Il mundial dimenticato

La locandina del film

Patagonia, 1942. Mentre l’Europa è devastata dalla Seconda Guerra Mondiale, che ha causato l’annullamento della coppa del mondo di calcio, all’epoca intitolata a Jules Rimet, il conte Otz, un nobile idealista, decide di svolgerne un’edizione alternativa in una zona lontana dagli echi del conflitto. Questo lo spunto, tratto dal libro dello scrittore e giornalista argentino Osvaldo Soriano Il figlio di Butch Cassidy, che ha ispirato il film Il mundial dimenticato di Lorenzo Garzella e Filippo Macelloni, coproduzione italo-argentina, presentato il 30 maggio alla Casa del Cinema e dal 1 giugno in uscita nelle sale.

Dove tutto diventa possibile Seguendo lo stile mockumentary (dalla fusione di mock, fare il verso, e documentary) – per intenderci alla Zelig, di Woody Allen – la storia parte dal ritrovamento di uno scheletro con una macchina da presa negli scavi di Villa El Chocon, nella Patagonia argentina. Si tratta dei resti di Guillermo Sandrini, cineoperatore, mentre la pellicola contiene le inedite immagini della finale del mondiale del ’42, di cui si era persa ogni traccia. Chi era riuscito a conquistare la coppa, tra l’Italia degli operai al lavoro per la costruzione di una diga, l’Inghilterra del fair play, la Germania che ha inviato soldati nazisti a scopo propagandistico, capitanata dal bomber con gli occhiali Kramer, e la formazione di indigeni locali Mapuche, con il portiere ipnotizzatore Nahuelfuta? Il tutto reso ancora più surreale da un arbitro di eccezione, William Brett Cassidy, figlio del noto bandito Butch, e da interviste concesse da personaggi dello sport del calibro di Roberto Baggio, Gary Lineker, l’ex presidente Fifa Joao Havelange e molti altri, che si alternano a filmati – alcuni realmente d’archivio, altri ricostruiti – proprio seguendo lo schema classico documentaristico, alternando toni da indagine a grande ironia.

I due registi, a sinistra Lorenzo Garzella, a destra Filippo Macelloni

La campagna di lancio ha giocato molto sul dubbio se si trattasse di una storia vera o meno, come il video in cui il portiere della nazionale Buffon confessa di ispirarsi al metodo Mapuche per parare i rigori, utilizzando altri testimonial come Fabio Caressa, telecronista di Sky e l’ex campione Josè Altafini, ora commentatore.

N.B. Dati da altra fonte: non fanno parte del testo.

(** After the first replacement the remaining steps of lines 88-93 give the
    list back. *)
Lemma tokens_of_join (a : string) (l : list string) :
  Forall clean (a :: l) ->
  map strip (split ","
    (replace ";" "," (replace " and " ", " (replace ",and " ", "
       (join ", " (a :: l))))))
  = a :: l.
Proof.
  intros F.
  assert (Fc : Forall (fun t => char_in "," t = false) (a :: l))
    by (eapply Forall_impl; [|exact F]; intros t Ht; apply Ht).
  assert (Fs : Forall (fun t => char_in ";" t = false) (a :: l))
    by (eapply Forall_impl; [|exact F]; intros t Ht; apply Ht).
  assert (Ft : Forall (fun t => strip t = t) (a :: l))
    by (eapply Forall_impl; [|exact F]; intros t Ht; apply Ht).
  assert (Fa : Forall (fun t => and_free t = true) (a :: l))
    by (eapply Forall_impl; [|exact F]; intros t Ht; apply Ht).
  rewrite (pass_commaand _ Fc).
  rewrite (replace_absent " " "and " ", " _ (and_absent _ Fa)).
  rewrite (replace_absent_char ";" "" "," _
             (char_in_join ";" ", " _ eq_refl Fs)).
  inversion Fc as [|? ? Ha Fc']; subst.
  inversion Ft as [|? ? Hta Ft']; subst.
  rewrite (split_join a l Ha Fc'). cbn [map].
  now rewrite Hta, (strip_blank_tokens l Ft').
Qed.

(** The tokens of the rewritten string are the names it was made of. *)
Lemma tokens_rewrite_authors (l : list string) :
  l <> [] -> Forall clean l -> tokens (rewrite_authors l) = l.
Proof.
  intros N F. unfold tokens, author_separators.
  destruct l as [|a [|b [|c l']]]; [contradiction | | |].
  - change (rewrite_authors [a]) with (join ", " [a]).
    inversion F as [|? ? (Ha & _) _]; subst.
    rewrite (replace_absent_char "," " and " ", " _ Ha : replace ", and " ", " (join ", " [a]) = _).
    exact (tokens_of_join a [] F).
  - change (rewrite_authors [a; b]) with (a ++ " and " ++ b).
    inversion F as [|? ? (Ha & Hsa & Hta & Hfa) F']; subst.
    inversion F' as [|? ? (Hb & Hsb & Htb & Hfb) _]; subst.
    assert (Hc : char_in "," (a ++ " and " ++ b) = false)
      by (now rewrite !char_in_append, Ha, Hb).
    rewrite (replace_absent_char "," " and " ", " _ Hc).
    rewrite (replace_absent_char "," "and " ", " _ Hc).
    rewrite (replace_first_match " " "and " ", " a b
               (and_clear_until a b (and_free_back a Hfa))).
    rewrite (replace_absent " " "and " ", " b (and_free_inside b Hfb)).
    change (a ++ ", " ++ b) with (join ", " [a; b]).
    rewrite (replace_absent_char ";" "" "," _
               (char_in_join ";" ", " [a; b] eq_refl
                  (Forall_cons _ Hsa (Forall_cons _ Hsb (Forall_nil _))))).
    rewrite (split_join a [b] Ha (Forall_cons _ Hb (Forall_nil _))).
    cbn [map]. change (strip (" " ++ b)) with (strip b).
    now rewrite Hta, Htb.
  - rewrite rewrite_oxford.
    inversion F as [|? ? (Ha & _) F']; subst.
    rewrite pass_comma_and.
    + exact (tokens_of_join a (b :: c :: l') F).
    + discriminate.
    + exact Ha.
    + eapply Forall_impl; [|exact F']. intros t (Ht & _ & _ & Hf).
      split; [exact Ht | exact (and_free_start t Hf)].
Qed.

Lemma plain_first_char (t : string) :
  plain t = true -> first_char t <> Some "{"%char.
Proof.
  destruct t as [|c t]; [discriminate|].
  unfold plain, first_char. cbn [all_chars String.get].
  intros H E. injection E as ->. discriminate.
Qed.

Lemma wrapped_first_char (s : string) :
  first_char s <> Some "{"%char -> wrapped s = false.
Proof.
  unfold wrapped. destruct (first_char s) as [a|]; [|now rewrite andb_false_r].
  intros H. destruct (Ascii.eqb_spec a "{") as [->|_]; [now contradiction H|].
  destruct (last_char s); now rewrite andb_false_r.
Qed.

O lo sketch della versione giapponese del quiz “Chi vuol essere milionario”, dove il concorrente arrivato alla domanda finale protesta perché la sua risposta “Patagonia” alla domanda su dove si fossero svolti i mondiali del ’42 non viene accettata, chiedendo a chi avesse le prove di fornirgliele.

“L’idea è nata nel 2005 dopo aver letto il libro di Soriano” dichiarano i registi. Un anno dopo ci siamo recati in Argentina, per scegliere le ambientazioni giuste e video di repertorio, sugli stadi pieni o su alcune partite dell’epoca, che danno un senso di verità. Poi le abbiamo integrate con alcune ricostruzioni, ci sono voluti un paio di anni. Ma il mix è venuto bene, tanto che l’Istituto Luce e il corrispettivo argentino, l’Incaa, non riuscivano a distinguere gli originali per il calcolo del minutaggio da pagare. Di nascita siamo documentaristi, riteniamo che il calcio nella fiction venga fuori posticcio, ecco perché abbiamo scelto questo stile. Ma il film vira anche su tematiche sociali, come l’immigrazione e la causa dei Mapuche, e su intrecci affettivi”, riferimento alla contesa che viene a crearsi per la figlia del conte Otz, di origine ebraica, tra Kramer, combattuto tra i sentimenti e la dottrina nazista, il portiere Nahuelfuta che sembra uscirne vincitore e l’operatore con idee visionarie Sandrini. “In un certo senso è il film della mia infanzia”, aggiunge Lorenzo Garzella, “degli stereotipi e della mitologia del calcio che affascinano sin da bambini, con il bomber, il buono, il cattivo, l’amore”.

“È una grande soddisfazione vedere il film nelle sale”, afferma Daniele Mazzocca, co-produttore. “Speravamo di essere pronti nel 2010, prima dei mondiali, ma ce la giocheremo con l’uscita nella free tv per i campionati del 2014, che saranno proprio in Sudamerica, in Brasile. Si è trattato di un prodotto veramente low cost, in totale circa 800 mila euro, la metà dei quali finanziati dal Ministero dei Beni Culturali e da Rai Cinema”. “All’inizio pensavo fosse una storia accaduta realmente”, confessa Ana Emilia Sarrabayrouse, addetto culturale dell’ambasciata argentina. “Comunque per noi all’estero è sempre bello rivedere le nostre terre. Abbiamo molto da condividere, la sfida di una produzione congiunta è importante, ne aspettiamo altre”.